Monday, December 08, 2014

Citation du 9 décembre 2014

Il est relativement rare, de nos jours, d'être témoin de passions vraiment grandioses. Elles sont le privilège de ceux qui n'ont rien à faire. C'est la seule raison d'être des classes oisives d'un pays.
Oscar Wilde – Aphorismes
Devrait-on – comme certains révolutionnaires ont prétendu le faire – supprimer les oisifs, considérés comme des parasites sociaux, ou bien devons-nous reconnaitre avec Oscar Wilde qu’ils ont une fonction sociale, une utilité qui ne se mesure pas à l’aide des biens de consommation, que d’ailleurs ils ne produisent pas ?

… Et s’ils étaient là pour donner le spectacle d’hommes et de femmes vivants les passions les plus violentes qu’aucun d’entre nous, gens « normaux » n’avons le loisir de vivre ? Ne font-ils pas ce que la Tragédie antique faisait : montrer les plus extrêmes passions dans de tels dérèglement que seuls des héros ou des demi-Dieux pourraient les vivre ?
Bof ! De nos jours, plus d’Œdipe, plus de Médée, même plus d’Hamlet. Nous n’avons plus que des stars de la Jet-set :

… Celles-ci, après avoir retenu l’attention en exhibant leurs gros seins, en profitent pour nous montrer leurs amours, leurs désespoirs, leur ivrognerie etc. Faire la fête jusqu’à l’épuisement et recommencer le lendemain ; s’alcooliser à tomber dans les bras du policier appelé par le voisinage exaspéré du tapage ; enchainer les cures de désintoxication à toutes sortes de substances… Bref : s’exhiber en proie aux pires dérèglements.
Ce spectacle se vend fort bien : les magazines people en tirent comme on le sait de gros profits. Ils se vantent à juste titre de répondre à l’attente de leur public : comment analyser cette demande ? C’est là que nous retrouvons Oscar Wilde : nous avons besoin d’aller au bout de la passion ; ces élans dont nous sentons en nous la pulsation, sachons où ils mènent, afin de nous en purger. Car nous sommes bien dans le sillage d’Aristote qui estimait que la tragédie  nous « purgeait » de nos passions en nous permettant de les vivre par procuration.

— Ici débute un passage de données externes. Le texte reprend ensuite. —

(** * RFM customer segmentation: the pipeline of [main.py]

    The script cleans a retail transaction export with pandas, loads it
    into four PostgreSQL tables and computes the RFM segmentation with one
    SQL statement.  This development embeds the three stages as functions
    on lists of rows and proves the properties of the design document.

    Conventions of the embedding:
    - a data frame and a table are the list of their rows, in row order
      (insertion order for a table);
    - [TEXT] columns are [string], [INT] columns are [Z]; of the columns
      of the file only [CustomerID] and [Description] can be missing;
    - timestamps are whole seconds and [CURRENT_DATE] is a day number, both
      [Z]; [pd.to_datetime] is taken as already applied to the input;
    - [FLOAT] columns and pandas' float64 columns are binary64 values,
      [spec_float] of the Standard Library at precision 53 and maximal
      exponent 1024: products and sums round to nearest even, and a sum
      depends on the order of its terms; the unit prices of the file are
      not the negative zero, which [drop_duplicates] would take for the
      same value as zero;
    - a statement reads a join by nested loops, the outer table first, and
      an aggregate takes the rows of a group in that order;
    - a failing [cur.execute] (psycopg2 raising on a foreign key, or on a
      double precision result out of range) is the [ForeignKeyViolation] or
      the [NumericValueOutOfRange] outcome and aborts the run. *)

From Stdlib Require Import ZArith List String Bool Lia Permutation.
From Stdlib Require Import Sorting.Sorted DecimalString Floats.SpecFloat.
Import ListNotations.
Local Open Scope Z_scope.
Lemma format_documents_shows doc docs :
  doc ∈ docs -> contains (page_content doc) (format_documents docs) = true.
Proof.
  intros Hin. unfold format_documents.
  destruct docs as [|d ds] eqn:E; [by apply elem_of_nil in Hin |].
  rewrite <- E in *. clear E.
  apply list_elem_of_lookup_1 in Hin as (i & Hi).
  eapply contains_trans; [| apply join_contains, elem_of_lookup_imap_2, Hi].
  cbv beta. do 7 apply contains_skip. apply contains_here.
Qed.

(** X28.  What the index finds reaches the model: when the search returns
    passages, [_handle_rag_query] makes a request to the model whose
    prompt holds the text of every passage found, and the question. *)
Theorem retrieved_passages_reach_the_model
    upper llm similarity_search query m docs doc :
  similarity_search (trace m) query = Returns docs ->
  doc ∈ docs ->
  exists prompt,
    Invoke prompt
    ∈ trace (fst (_handle_rag_query upper llm true similarity_search query m))
    /\ contains (page_content doc) prompt = true
    /\ contains query prompt = true.
Proof.
  intros Hsearch Hin.
  exists (rag_prompt_with_documents (get_formatted_history upper (Some 5%Z) m)
            (format_documents docs) query).
  split; [| split].
  - unfold _handle_rag_query, get_relevant_documents. cbn [negb].
    rewrite Hsearch. cbn [fst snd].
    destruct docs as [|d ds] eqn:E; [by apply elem_of_nil in Hin |].
    rewrite <- E. unfold except_Exception, with_str. cbn [snd fst].
    destruct (llm _ _) as [response|e|];
      [| destruct (exc_is_Exception e); [destruct (str_exc e) |] |];
      cbn [fst emit trace]; rewrite ?elem_of_app, !elem_of_cons; tauto.
  - unfold rag_prompt_with_documents.
    apply (contains_trans _ (format_documents docs));
      [by apply format_documents_shows |].
    do 3 apply contains_skip. apply contains_here.
  - unfold rag_prompt_with_documents.
    do 5 apply contains_skip. apply contains_here.
Qed.

Lemma retrieved_passages_reach_the_model_witness :
  exists prompt,
    Invoke prompt
    ∈ trace (fst (_handle_rag_query Observed.upper Sample.llm_greets true
                    Sample.index_one (py "¿De qué color es el cielo?")
                    (Observed.conversation 2 3)))
    /\ contains (page_content Sample.passage) prompt = true
    /\ contains (py "¿De qué color es el cielo?") prompt = true.
Proof.
  apply (retrieved_passages_reach_the_model Observed.upper Sample.llm_greets
           Sample.index_one (py "¿De qué color es el cielo?")
           (Observed.conversation 2 3) [Sample.passage] Sample.passage).
  - reflexivity.
  - apply elem_of_cons. by left.
Defined.
(** * ipinfo-bot: a shallow embedding of [main.py] and its verified properties

    The bot answers the chat command [ipinfo <target>] by one HTTPS lookup at
    ipinfo.io and renders the JSON answer as an embed.  This file embeds

    - the Python values the program handles (text, JSON/YAML values, dicts),
    - [json.dumps(data, indent=2, ensure_ascii=False)] and a JSON reader,
    - the presenter [make_embed_from_data],
    - the lookup client [fetch_ipinfo] and the handler [ipinfo_cmd],
    - the start-up code that resolves the credentials,
    - the command framework around the handler (argument binding, cooldown),

    and proves the properties of the specification about them.

    Conventions.  A Python [str] is a list of code points, so that [len]
    counts what Python counts.  A dict is an association list in insertion
    order (the order [json.dumps] and the dict comprehension follow); its keys
    are pairwise distinct, which is stated as [dict_ok] where a proof needs
    it.  Numbers are Python integers; floating-point values are outside the
    embedding. *)

From stdpp Require Import gmap.
From Stdlib Require Import List ZArith NArith Lia Bool String Ascii.
From Stdlib Require DecimalPos.
Import ListNotations.

Local Open Scope Z_scope.

(* ===================================================================== *)
(** * Text *)
(* ===================================================================== *)

(** A Python [str]: the sequence of its Unicode code points. *)
Definition pystr : Type := list N.

Definition pystr_eqb (a b : pystr) : bool :=
  if list_eq_dec N.eq_dec a b then true else false.

(** [len(s)] *)
Definition py_len (s : pystr) : Z := Z.of_nat (List.length s).

(** The source file is UTF-8: a literal of the program denotes the code
    points its bytes decode to. *)
Fixpoint utf8_decode (bs : list N) : pystr :=
  match bs with
  | [] => []
  | b0 :: r0 =>
    if (b0 <? 128)%N then b0 :: utf8_decode r0
    else
      match r0 with
      | [] => []
      | b1 :: r1 =>
        if (b0 <? 224)%N then ((b0 - 192) * 64 + (b1 - 128))%N :: utf8_decode r1
        else
          match r1 with
          | [] => []
          | b2 :: r2 =>
            if (b0 <? 240)%N
            then ((b0 - 224) * 4096 + (b1 - 128) * 64 + (b2 - 128))%N :: utf8_decode r2
            else
              match r2 with
              | [] => []
              | b3 :: r3 =>
                ((b0 - 240) * 262144 + (b1 - 128) * 4096
                 + (b2 - 128) * 64 + (b3 - 128))%N :: utf8_decode r3
              end
          end
      end
  end.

Quand « nous » lisons Voici ou Gala, nous ne sommes pas simplement des voyeurs qui espèrent mater le cul de la princesse. Nous n’essayons même pas de nous glisser dans sa peau. Ce que nous cherchons, c’est aller au bout de la volupté et du malheur d’être riche.

Friday, August 09, 2013

Citation du 10 août 2013



Le drame du pianiste, c’est que son action est exclusivement verticale. C’est le défi permanent de notre art.
Léon Fleisher
Faute de contexte, cette citation est forcément un peu énigmatique : vise-t-elle le pianiste-soliste (qui ne peut combiner son interprétation avec celle de l’orchestre) ? Mais alors que dire du violoniste ou du guitariste quand ils sont dans la même situation ? Ou alors s’agit-il d’une caractéristique de l’expression pianistique ?
Quant à moi, cette formule dans son caractère énigmatique réveille une question que je me pose bien souvent :
--> En jouant, le pianiste ne fait pas que jouer du piano : que fait-il donc ?
1 – Voyez Gustav Leonhardt : cet homme à son clavecin est un mur, ou plutôt un bloc de concentration. Nul affect sur son visage, nul mouvement autre que ceux de ses doigts. Voilà ce qui se passe quand le pianiste ne fait – en apparence du moins – rien d’autre que jouer.
2 – Maintenant, voyez – ou plutôt écoutez un enregistrement de Glenn Gould – par exemple les Variations Goldberg : il joue, certes, mais aussi il fredonne, et ça s’entend. On me dit que tous les pianistes en font autant mais avec plus de discrétion. Raison de plus pour affirmer que le pianiste ne fait pas que jouer du piano.
3 – Maintenant, regardez cette photo :


Oui, vous l’avez reconnu : c’est Lang-Lang qui, en jouant, exprime toutes les facettes de la passion, au point que, parfois, il détrempe le clavier de ses larmes.
C’est vrai, j’exagère un peu : de toute façon, Lang-Lang n’est qu’un exemple-limite d’une attitude familière du pianiste : il joue à la fois et du piano et des registres de la passion.
Je crois qu’en fait, le pianiste se raconte une histoire que lui suggère la musique. On devrait peut-être dire qu’il est d’un bloc et la musique et l’histoire qu’elle lui raconte et les émotions qui en résultent.
D’ailleurs, regardez le chef de l’orchestre : lui aussi ne fait pas que battre la mesure ni qu’indiquer des intensités. Il mime également une histoire et les sentiments qui vont avec. A charge pour les musiciens de l’orchestre d’y trouver des indications pour l’exécution.

Friday, October 12, 2012

Citation du 13 octobre 2012



Plus fort que la passion l’illusion
Miss-Tic

Miss.Tic three. –
- Voici ce que nous raconte la nouvelle campagne pour le parfum de Jean Paul Gaultier "Le Mâle" par Jean Baptiste Mondino - à voir ici. (1)
C’est l’histoire d’une belle dame qui a passé une nuit torride avec un beau matelot – un bien craquant avec des gros bras et une peau bien lisse, comme Jean-Paul Gaultier les aime.
Comme le montrent nos images, au petit matin le beau marin s’habille pendant que la dame dort encore, et après un dernier regard au corps étendu sur le lit, il jette sa veste sur l’épaule et part sans se retourner.
La dame se soulève un peu – en fait elle ne dormait pas. Pour prolonger la présence de son beau marin elle prend son oreiller en enfouit son visage dedans, afin de retrouver son parfum – Le mâle de J-P Gaultier évidemment.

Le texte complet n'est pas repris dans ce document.